[Assigned task]: Check each line of the listing, and copy it if it contains the word "Redirected".

[Provided data]:
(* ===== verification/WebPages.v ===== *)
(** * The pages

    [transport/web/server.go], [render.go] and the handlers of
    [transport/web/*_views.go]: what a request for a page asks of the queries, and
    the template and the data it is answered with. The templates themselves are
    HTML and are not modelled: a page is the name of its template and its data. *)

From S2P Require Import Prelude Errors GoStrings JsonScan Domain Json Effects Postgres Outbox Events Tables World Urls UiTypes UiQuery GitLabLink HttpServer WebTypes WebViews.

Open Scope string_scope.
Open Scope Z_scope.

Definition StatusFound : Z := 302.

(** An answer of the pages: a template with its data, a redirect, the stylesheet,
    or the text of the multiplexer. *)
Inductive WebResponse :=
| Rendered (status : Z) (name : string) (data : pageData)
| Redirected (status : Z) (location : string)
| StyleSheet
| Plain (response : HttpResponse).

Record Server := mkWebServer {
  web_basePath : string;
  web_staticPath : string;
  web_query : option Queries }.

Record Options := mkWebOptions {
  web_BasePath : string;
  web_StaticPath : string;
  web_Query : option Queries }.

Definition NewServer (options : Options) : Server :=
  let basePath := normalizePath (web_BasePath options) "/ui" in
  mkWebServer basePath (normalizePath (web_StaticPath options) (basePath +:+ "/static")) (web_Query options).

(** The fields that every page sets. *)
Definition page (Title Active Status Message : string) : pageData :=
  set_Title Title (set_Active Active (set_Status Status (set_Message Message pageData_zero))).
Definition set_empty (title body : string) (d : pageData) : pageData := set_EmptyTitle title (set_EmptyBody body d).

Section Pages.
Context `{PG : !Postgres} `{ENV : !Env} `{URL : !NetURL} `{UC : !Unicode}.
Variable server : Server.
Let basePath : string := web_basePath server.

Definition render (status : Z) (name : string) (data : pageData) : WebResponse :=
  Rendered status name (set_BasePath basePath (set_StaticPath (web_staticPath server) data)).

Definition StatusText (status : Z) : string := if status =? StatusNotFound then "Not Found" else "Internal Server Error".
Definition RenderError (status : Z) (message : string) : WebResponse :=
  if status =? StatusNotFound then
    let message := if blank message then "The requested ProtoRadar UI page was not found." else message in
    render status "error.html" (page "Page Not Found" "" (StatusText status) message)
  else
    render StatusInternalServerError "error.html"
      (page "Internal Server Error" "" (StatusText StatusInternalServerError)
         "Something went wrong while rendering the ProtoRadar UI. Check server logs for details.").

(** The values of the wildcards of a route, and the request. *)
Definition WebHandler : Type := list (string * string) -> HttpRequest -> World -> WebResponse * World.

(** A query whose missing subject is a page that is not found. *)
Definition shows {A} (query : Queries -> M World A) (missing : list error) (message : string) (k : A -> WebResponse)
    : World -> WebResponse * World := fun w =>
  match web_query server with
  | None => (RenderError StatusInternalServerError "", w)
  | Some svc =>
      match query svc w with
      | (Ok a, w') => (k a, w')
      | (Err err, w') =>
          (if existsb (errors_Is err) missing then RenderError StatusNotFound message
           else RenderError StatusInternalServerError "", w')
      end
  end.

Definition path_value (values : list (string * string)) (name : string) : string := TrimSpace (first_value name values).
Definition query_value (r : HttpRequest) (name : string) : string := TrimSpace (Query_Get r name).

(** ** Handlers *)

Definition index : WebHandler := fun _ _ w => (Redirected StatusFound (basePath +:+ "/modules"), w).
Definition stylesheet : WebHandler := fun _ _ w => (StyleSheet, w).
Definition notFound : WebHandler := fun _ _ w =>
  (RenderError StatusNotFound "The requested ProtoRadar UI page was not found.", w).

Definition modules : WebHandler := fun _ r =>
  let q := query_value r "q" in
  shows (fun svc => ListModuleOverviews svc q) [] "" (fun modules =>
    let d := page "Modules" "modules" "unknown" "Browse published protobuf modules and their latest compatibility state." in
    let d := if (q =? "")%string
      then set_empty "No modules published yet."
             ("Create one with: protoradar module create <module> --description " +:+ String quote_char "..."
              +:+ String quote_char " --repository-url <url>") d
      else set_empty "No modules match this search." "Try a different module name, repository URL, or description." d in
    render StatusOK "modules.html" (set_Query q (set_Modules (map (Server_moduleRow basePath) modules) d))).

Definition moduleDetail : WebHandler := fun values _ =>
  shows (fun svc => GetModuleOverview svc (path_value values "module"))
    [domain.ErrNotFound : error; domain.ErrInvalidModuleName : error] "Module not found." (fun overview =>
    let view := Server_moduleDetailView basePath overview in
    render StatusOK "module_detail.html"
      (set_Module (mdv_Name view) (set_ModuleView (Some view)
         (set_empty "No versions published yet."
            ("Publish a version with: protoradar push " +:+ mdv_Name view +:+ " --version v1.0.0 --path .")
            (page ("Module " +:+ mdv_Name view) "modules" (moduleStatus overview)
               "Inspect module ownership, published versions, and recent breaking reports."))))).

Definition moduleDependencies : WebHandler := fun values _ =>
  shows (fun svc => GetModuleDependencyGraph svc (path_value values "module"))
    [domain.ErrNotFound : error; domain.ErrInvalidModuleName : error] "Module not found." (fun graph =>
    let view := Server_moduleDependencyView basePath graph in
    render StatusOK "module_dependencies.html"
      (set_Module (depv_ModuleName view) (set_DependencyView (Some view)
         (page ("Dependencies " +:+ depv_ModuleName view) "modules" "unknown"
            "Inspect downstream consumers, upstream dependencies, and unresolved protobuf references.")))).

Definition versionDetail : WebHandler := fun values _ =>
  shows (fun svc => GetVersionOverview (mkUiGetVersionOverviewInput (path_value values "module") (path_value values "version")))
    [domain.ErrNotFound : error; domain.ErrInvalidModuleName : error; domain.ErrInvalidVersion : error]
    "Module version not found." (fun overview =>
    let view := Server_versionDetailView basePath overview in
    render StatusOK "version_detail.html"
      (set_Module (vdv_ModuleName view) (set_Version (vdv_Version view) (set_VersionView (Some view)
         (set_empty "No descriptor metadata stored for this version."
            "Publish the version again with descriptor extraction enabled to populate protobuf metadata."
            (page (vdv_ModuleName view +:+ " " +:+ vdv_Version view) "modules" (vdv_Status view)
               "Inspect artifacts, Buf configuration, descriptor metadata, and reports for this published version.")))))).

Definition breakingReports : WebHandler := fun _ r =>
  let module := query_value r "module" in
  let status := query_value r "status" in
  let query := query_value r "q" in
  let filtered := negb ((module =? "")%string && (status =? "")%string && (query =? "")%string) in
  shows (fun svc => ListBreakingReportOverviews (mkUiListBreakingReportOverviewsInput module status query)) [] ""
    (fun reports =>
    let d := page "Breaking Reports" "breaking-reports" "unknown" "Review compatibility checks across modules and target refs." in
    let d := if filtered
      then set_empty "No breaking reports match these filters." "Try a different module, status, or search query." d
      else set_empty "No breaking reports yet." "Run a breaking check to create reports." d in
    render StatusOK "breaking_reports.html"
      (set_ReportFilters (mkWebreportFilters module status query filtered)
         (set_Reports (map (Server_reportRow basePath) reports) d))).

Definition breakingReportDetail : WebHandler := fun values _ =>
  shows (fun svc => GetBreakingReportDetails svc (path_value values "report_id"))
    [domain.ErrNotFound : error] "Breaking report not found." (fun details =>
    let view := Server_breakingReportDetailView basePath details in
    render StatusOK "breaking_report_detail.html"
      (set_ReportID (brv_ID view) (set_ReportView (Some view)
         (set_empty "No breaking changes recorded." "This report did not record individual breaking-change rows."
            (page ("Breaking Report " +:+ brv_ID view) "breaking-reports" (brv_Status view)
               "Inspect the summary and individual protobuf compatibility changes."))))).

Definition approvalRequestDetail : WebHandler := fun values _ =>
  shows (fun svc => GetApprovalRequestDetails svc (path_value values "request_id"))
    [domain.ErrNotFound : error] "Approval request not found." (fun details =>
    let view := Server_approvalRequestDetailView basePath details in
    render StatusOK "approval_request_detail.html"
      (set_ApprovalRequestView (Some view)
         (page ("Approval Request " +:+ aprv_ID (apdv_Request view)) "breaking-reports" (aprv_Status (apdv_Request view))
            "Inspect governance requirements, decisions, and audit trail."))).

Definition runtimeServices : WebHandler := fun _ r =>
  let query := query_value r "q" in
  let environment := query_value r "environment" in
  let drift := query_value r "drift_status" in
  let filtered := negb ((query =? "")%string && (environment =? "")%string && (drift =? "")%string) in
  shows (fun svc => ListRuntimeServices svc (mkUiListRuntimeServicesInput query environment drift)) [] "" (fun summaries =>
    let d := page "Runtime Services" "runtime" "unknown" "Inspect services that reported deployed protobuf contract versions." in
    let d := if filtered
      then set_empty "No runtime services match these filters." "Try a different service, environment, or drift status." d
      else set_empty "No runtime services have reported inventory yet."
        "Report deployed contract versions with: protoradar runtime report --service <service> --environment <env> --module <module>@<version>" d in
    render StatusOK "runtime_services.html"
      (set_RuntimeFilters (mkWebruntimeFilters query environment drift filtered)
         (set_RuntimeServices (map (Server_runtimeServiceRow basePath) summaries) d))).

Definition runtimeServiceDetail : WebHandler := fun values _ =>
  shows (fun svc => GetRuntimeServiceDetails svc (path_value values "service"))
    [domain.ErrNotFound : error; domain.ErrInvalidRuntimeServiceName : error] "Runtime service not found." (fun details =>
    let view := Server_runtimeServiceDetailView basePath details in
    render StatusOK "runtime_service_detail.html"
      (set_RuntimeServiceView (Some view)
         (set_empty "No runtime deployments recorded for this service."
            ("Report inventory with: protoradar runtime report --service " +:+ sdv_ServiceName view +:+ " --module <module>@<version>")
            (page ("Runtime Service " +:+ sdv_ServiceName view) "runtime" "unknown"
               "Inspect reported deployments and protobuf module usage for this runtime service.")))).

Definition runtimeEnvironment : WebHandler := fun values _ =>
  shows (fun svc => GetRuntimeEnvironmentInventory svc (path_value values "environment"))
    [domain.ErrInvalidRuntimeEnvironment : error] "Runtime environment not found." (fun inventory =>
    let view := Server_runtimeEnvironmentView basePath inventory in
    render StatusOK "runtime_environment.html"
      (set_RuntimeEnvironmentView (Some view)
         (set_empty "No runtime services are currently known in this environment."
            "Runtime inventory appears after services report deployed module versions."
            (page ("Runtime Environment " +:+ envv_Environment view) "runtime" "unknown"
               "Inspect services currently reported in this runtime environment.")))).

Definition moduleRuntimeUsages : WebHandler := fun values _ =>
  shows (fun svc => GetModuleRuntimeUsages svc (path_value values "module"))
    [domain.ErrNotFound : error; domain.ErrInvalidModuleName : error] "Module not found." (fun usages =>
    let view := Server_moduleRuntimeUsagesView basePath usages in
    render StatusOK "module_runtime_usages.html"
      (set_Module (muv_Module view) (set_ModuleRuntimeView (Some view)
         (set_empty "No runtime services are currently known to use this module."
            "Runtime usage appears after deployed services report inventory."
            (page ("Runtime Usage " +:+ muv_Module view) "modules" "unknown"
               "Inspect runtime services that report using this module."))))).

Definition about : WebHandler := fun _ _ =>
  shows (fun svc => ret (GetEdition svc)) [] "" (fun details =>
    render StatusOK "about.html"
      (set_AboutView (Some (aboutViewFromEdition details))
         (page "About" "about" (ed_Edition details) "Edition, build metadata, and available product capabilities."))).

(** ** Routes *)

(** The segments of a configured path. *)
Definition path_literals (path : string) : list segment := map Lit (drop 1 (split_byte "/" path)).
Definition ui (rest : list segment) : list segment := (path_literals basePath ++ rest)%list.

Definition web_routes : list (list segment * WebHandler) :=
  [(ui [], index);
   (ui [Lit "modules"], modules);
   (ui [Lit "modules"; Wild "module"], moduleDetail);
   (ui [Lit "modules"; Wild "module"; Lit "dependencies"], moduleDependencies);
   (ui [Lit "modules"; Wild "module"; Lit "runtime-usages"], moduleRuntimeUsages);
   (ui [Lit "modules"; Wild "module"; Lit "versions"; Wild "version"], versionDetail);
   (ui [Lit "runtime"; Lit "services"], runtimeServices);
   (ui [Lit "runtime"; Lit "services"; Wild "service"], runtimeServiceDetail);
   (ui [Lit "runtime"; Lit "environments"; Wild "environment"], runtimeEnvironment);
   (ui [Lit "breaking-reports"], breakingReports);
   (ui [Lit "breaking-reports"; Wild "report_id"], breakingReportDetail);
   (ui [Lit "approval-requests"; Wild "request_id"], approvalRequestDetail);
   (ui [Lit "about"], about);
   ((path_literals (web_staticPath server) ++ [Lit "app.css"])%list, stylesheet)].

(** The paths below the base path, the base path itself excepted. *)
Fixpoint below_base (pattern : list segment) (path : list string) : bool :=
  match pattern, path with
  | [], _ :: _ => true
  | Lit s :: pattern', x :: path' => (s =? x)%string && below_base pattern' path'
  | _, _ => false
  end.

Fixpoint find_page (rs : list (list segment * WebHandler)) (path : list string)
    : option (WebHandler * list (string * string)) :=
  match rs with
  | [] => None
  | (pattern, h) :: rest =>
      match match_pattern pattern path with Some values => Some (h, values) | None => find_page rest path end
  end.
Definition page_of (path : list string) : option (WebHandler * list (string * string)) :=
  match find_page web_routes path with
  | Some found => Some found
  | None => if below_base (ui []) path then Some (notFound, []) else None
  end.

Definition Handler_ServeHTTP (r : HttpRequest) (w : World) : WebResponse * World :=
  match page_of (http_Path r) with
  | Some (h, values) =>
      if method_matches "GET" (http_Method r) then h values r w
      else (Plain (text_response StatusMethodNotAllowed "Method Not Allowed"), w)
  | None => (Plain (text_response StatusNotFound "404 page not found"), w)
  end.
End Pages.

--

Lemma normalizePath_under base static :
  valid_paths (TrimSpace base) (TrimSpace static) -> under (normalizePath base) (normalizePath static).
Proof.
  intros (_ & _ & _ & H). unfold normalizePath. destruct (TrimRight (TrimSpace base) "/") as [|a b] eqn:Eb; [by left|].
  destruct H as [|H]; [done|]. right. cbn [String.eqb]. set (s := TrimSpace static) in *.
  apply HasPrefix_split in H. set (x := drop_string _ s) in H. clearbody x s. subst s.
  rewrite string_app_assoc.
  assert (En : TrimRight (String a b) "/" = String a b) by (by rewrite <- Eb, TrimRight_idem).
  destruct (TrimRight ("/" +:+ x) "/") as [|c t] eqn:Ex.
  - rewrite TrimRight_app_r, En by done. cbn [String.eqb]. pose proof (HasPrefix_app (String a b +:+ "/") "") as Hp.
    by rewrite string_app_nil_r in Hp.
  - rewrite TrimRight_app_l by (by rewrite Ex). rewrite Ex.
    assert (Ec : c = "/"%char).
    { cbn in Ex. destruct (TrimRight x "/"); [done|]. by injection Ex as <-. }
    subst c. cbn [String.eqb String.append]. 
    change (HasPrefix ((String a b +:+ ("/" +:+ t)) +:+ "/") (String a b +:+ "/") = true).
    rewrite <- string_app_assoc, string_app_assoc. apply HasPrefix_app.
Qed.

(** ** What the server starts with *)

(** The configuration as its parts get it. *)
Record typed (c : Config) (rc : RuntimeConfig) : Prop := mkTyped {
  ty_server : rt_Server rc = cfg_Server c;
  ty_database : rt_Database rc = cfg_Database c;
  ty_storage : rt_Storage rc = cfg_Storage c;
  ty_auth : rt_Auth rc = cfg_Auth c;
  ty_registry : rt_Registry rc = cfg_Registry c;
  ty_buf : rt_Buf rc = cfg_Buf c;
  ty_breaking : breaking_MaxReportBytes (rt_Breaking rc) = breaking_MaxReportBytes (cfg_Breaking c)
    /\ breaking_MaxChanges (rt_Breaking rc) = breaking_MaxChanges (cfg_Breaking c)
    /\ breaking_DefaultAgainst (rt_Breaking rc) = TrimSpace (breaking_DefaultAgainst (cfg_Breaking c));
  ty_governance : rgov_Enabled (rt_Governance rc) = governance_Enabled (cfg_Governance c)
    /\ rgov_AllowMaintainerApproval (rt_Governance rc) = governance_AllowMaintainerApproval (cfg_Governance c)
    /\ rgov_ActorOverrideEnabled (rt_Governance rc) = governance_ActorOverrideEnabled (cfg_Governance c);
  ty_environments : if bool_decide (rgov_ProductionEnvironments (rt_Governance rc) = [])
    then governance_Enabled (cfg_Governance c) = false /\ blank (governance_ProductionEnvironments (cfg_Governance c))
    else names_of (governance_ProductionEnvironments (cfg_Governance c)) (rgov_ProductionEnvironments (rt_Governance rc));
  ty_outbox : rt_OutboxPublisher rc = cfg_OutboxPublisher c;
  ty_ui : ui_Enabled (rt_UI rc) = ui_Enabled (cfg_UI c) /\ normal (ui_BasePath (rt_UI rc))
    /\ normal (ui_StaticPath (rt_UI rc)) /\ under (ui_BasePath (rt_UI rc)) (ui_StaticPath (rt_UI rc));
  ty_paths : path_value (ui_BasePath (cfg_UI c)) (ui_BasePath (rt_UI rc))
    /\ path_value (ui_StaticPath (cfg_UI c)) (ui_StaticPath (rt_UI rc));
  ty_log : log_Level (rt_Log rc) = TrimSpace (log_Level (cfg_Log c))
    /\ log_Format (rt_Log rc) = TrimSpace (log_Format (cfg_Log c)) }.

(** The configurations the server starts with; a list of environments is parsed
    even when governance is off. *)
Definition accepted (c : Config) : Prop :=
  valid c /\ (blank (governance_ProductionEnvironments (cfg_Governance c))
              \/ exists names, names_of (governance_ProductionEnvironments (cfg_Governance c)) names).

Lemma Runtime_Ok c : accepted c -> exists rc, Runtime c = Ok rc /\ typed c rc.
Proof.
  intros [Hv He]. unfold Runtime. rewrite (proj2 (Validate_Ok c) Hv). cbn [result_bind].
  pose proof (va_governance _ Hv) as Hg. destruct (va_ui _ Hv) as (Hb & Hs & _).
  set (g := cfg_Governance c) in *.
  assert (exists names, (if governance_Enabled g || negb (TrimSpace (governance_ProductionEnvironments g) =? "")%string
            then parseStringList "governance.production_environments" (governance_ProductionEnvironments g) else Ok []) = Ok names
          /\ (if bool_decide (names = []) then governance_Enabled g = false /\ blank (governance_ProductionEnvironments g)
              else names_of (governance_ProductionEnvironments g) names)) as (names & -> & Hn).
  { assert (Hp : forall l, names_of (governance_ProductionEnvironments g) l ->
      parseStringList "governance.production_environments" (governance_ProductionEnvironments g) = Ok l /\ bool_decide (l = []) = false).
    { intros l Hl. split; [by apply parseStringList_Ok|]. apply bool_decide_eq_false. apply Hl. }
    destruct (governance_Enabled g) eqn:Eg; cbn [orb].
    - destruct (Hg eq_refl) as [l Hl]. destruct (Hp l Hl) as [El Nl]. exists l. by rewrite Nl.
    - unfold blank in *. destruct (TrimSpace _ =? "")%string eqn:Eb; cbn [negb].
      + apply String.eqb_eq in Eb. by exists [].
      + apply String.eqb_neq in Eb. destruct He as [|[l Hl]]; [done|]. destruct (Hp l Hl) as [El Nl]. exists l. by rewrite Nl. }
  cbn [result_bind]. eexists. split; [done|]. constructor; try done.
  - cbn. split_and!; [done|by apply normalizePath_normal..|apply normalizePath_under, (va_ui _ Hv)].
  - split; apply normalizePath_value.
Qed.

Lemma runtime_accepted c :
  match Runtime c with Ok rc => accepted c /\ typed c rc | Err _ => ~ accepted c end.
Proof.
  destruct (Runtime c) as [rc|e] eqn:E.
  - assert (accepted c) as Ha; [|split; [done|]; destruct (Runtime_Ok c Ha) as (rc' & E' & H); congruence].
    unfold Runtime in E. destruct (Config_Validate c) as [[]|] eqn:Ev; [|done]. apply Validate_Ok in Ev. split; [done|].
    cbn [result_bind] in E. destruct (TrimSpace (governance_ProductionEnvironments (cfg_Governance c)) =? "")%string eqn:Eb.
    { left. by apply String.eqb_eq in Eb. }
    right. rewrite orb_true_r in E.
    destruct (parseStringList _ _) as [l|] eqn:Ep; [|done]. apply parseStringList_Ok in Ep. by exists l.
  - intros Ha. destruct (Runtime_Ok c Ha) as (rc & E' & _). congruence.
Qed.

...

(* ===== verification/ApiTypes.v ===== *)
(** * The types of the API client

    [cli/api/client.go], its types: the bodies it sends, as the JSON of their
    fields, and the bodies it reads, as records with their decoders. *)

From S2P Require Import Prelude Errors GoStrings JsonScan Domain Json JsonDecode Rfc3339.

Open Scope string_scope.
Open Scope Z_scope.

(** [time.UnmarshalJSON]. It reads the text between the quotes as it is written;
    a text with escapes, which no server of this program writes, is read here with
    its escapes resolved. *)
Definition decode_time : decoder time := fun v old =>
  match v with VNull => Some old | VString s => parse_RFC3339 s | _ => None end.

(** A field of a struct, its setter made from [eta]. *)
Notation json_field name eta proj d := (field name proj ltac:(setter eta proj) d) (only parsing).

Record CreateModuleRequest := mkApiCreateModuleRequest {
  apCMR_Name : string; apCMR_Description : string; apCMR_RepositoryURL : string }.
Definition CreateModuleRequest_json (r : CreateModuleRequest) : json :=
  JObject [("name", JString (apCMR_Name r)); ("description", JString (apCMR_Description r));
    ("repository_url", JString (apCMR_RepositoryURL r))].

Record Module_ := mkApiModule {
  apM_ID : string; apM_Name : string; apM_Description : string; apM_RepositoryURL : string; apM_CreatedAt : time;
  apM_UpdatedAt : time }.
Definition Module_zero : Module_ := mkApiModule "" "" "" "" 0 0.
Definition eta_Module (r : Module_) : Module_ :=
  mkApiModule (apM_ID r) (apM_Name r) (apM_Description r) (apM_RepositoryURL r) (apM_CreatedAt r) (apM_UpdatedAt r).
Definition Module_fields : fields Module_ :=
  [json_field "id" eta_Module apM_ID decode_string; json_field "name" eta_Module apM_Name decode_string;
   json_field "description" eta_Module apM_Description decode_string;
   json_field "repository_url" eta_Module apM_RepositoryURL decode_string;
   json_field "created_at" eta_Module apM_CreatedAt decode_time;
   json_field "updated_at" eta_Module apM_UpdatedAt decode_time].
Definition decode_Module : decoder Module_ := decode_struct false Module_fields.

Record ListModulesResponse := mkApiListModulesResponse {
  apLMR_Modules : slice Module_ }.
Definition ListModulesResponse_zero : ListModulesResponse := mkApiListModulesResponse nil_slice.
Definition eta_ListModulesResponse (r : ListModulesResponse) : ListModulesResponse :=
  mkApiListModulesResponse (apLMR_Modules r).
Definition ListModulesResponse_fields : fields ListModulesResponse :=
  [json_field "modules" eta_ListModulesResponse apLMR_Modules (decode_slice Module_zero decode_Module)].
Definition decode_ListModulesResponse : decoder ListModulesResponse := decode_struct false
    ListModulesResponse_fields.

[Solution for this problem]:
| Redirected (status : Z) (location : string)
Definition index : WebHandler := fun _ _ w => (Redirected StatusFound (basePath +:+ "/modules"), w).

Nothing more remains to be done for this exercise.